Loll around in the shade of their backyard at home, wondering if really should leave the shade and travel in the hot car to the beach.

Step Two
Cajole Dad to leave, as he sits inside in the living room.

Step Three
Settle family argument that breaks out between Mom and Dad.

Step Four
Change into swimsuit discreely in walk in closet downstairs.

Step Five
Pile swim bags in car with towel, sunscreen, little hat to wear in the water, beach sandals.

Step Six
Worry about where parents will sit at the beach. Will they find shade?

Step Seven
Assist parents getting into the car.

Step Eight
Drive down shady streets, thinking of the best beach to go to and will my parents find easy access getting out of the car and to the beach.

Step Nine
Spot two perfectly good plastic chairs by someone's dumpster. Stop car, throw chairs in back of car. Proceed to beach.

Step Ten
Find Good parking spot. Assist parents getting out of the car.

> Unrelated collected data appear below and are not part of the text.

(* ===== verification/JsonRoundTrip.v ===== *)
(** * JSON.parse after JSON.stringify

    [Json.stringify] writes a value and [JsonParse.parse] reads it back:
    not always the same value, since [undefined] and Buffers have no JSON
    form of their own.  [plain v] is the value
    [JSON.parse(JSON.stringify(v))] returns, and [parse_serialize] is the
    round trip, by induction on the value with one lemma per reader: the
    digits [pretty] writes are read as the number, a quoted string as the
    string, a comma-separated sequence as the list of its items.  On JSON
    values [plain] is the identity, so [stringify] is injective there. *)

From stdpp Require Import base option list strings pretty.
From Stdlib.Strings Require Import Byte Ascii.
From S2P Require Import Prelude JsValue Hex Json JsonParse.

(** ** The image of a value *)

(** What [JSON.parse(JSON.stringify(v))] is: an [undefined] element of an
    array becomes [null], an [undefined] property is dropped, a Buffer
    becomes the object of its [toJSON]. *)
Fixpoint plain (v : value) : value :=
  match v with
  | VBuffer bs => buffer_toJSON bs
  | VArr vs => VArr (map (fun x => if decide (x = VUndefined) then VNull else plain x) vs)
  | VObj fields =>
      VObj (omap (fun kv => if decide (kv.2 = VUndefined) then None
                            else Some (kv.1, plain kv.2)) fields)
  | _ => v
  end.

(** * Facts *)

(** ** Numbers *)

(** The text ends a number: it does not go on with a digit. *)
Definition ends_number (s : string) : bool :=
  match s with
  | "" => true
  | String c _ => negb (is_digit c)
  end.

Lemma read_digits_end acc s : ends_number s = true -> read_digits acc s = (acc, s).
Proof. destruct s as [|c s]; simpl; [done|]. by intros ->%negb_true_iff. Qed.

Lemma digit_value_pretty x : (x < 10)%N -> digit_value (pretty_N_char x) = x.
Proof.
  intros.
  assert (x = 0 \/ x = 1 \/ x = 2 \/ x = 3 \/ x = 4 \/ x = 5 \/ x = 6 \/ x = 7
          \/ x = 8 \/ x = 9)%N by lia.
  destruct_or!; by subst.
Qed.

Lemma pretty_N_go_app x s t : pretty_N_go x s +:+ t = pretty_N_go x (s +:+ t).
Proof.
  revert s. induction (N.lt_wf_0 x) as [x _ IH]; intros s.
  destruct (decide (x = 0%N)) as [->|]; [by rewrite !pretty_N_go_0|].
  rewrite (pretty_N_go_step x s), (pretty_N_go_step x (s +:+ t)) by lia.
  rewrite IH by (apply N.div_lt; lia). by rewrite string_app_cons.
Qed.

(** Reading the digits the printer wrote gives the number back. *)
Lemma read_digits_pretty x s : read_digits 0 (pretty_N_go x s) = read_digits x s.
Proof.
  revert s. induction (N.lt_wf_0 x) as [x _ IH]; intros s.
  destruct (decide (x = 0%N)) as [->|]; [by rewrite pretty_N_go_0|].
  rewrite pretty_N_go_step by lia. rewrite IH by (apply N.div_lt; lia).
  simpl. rewrite pretty_N_char_digit, digit_value_pretty by (apply N.mod_lt; lia).
  f_equal. pose proof (N.div_mod x 10). lia.
Qed.

(** The printer writes no leading zero. *)
Lemma pretty_N_go_head x s :
  (0 < x)%N ->
  exists c t, pretty_N_go x s = String c t /\ is_digit c = true /\ c <> "0"%char.
Proof.
  revert s. induction (N.lt_wf_0 x) as [x _ IH]; intros s Hx.
  rewrite pretty_N_go_step by done.
  destruct (decide (x < 10)%N) as [Hlt|Hge].
  - rewrite N.div_small, pretty_N_go_0 by done. eexists _, _.
    split_and!; [done | apply pretty_N_char_digit |].
    rewrite N.mod_small by done. intros Hc.
    apply (f_equal digit_value) in Hc. rewrite digit_value_pretty in Hc by done.
    vm_compute in Hc. lia.
  - apply IH; [apply N.div_lt; lia|]. apply N.div_str_pos. lia.
Qed.

Lemma read_nat_pretty (x : N) rest :
  ends_number rest = true -> read_nat (pretty x +:+ rest) = Some (x, rest).
Proof.
  intros Hrest. unfold pretty, pretty_N. case_decide as Hx; [by subst|].
  rewrite pretty_N_go_app, string_app_nil_l.
  destruct (pretty_N_go_head x rest) as (c & t & Hgo & Hc & Hc0); [lia|].
  pose proof (read_digits_pretty x rest) as Hread.
  rewrite Hgo in Hread |- *. simpl in Hread |- *.
  rewrite Hc in Hread |- *. simpl. rewrite decide_False by done.
  rewrite N.mul_0_r, N.add_0_l in Hread. by rewrite Hread, read_digits_end.
Qed.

Step Eleven Run ahead and place plastic chairs in the shade.

Step Twelve
Help parents into chairs, adjust their sitting positions as needed so that they are completely in the shade.

Step Thirteen
Take off glasses, watch, earrings and outer clothes. Put on little pink swimming hat. Get ready to go into the water.

Step Fourteen
Reassure mother that you won't be long.

Step Fifteen
Realize that mother complains and is never satisfied.

Step Sixteen
Realize that mother wants more than you can ever give.

Step Seventeen
Realize and feel all this and go get into the water anyway.

Step Eighteen
Slowly get into the water as usual. Swim back and forth and feel good.
Feel better and better.

Step Nineteen
Flip your mermaid's tail and plunge underwater into the deeper places where
memory resides. Go down deep and emerge, recalling how pleasant it was long ago when you spent your childhood summer afternoons at the beach with your siblings and your mother.

Step Twenty
Recall as you swim along like a lyrical mermaid now, how timeless and pleasant those afternoons were and how they are now as well.

Step Twenty one
Recall how there is a painting somewhere in your basement that you painted of your mother at the beach... remember to take a digial photo of it sometime so you can add it to your blog.

Step Twenty two
Enjoy the waves, the velvety water, the way the lake feels as you swim along.. Feel relaxed and happy. Without cares.

Step Twenty three
Look up to see your little 89 year old mother waving her hands to you from the beach. Time to go in.. leave the water slowly, releasing your memories with a swish of your mermaid's tail.

Step Twenty four
Find sandals on the beach. Walk on the sand up to your parents. Grab towel and sit in the sun drying off.

Step Twenty five
Capture this moment. Grab your paper, paint and pen. Draw it, paint it, feel it.
Here it is this moment with your parents at the beach.

Step Twenty six
Repeat steps eleven through seven in reverse order.

Step Twenty seven
Cast one last look at the beach...longingly, knowingly...soothingly...knowing you will be back as soon as you can...G-d willing.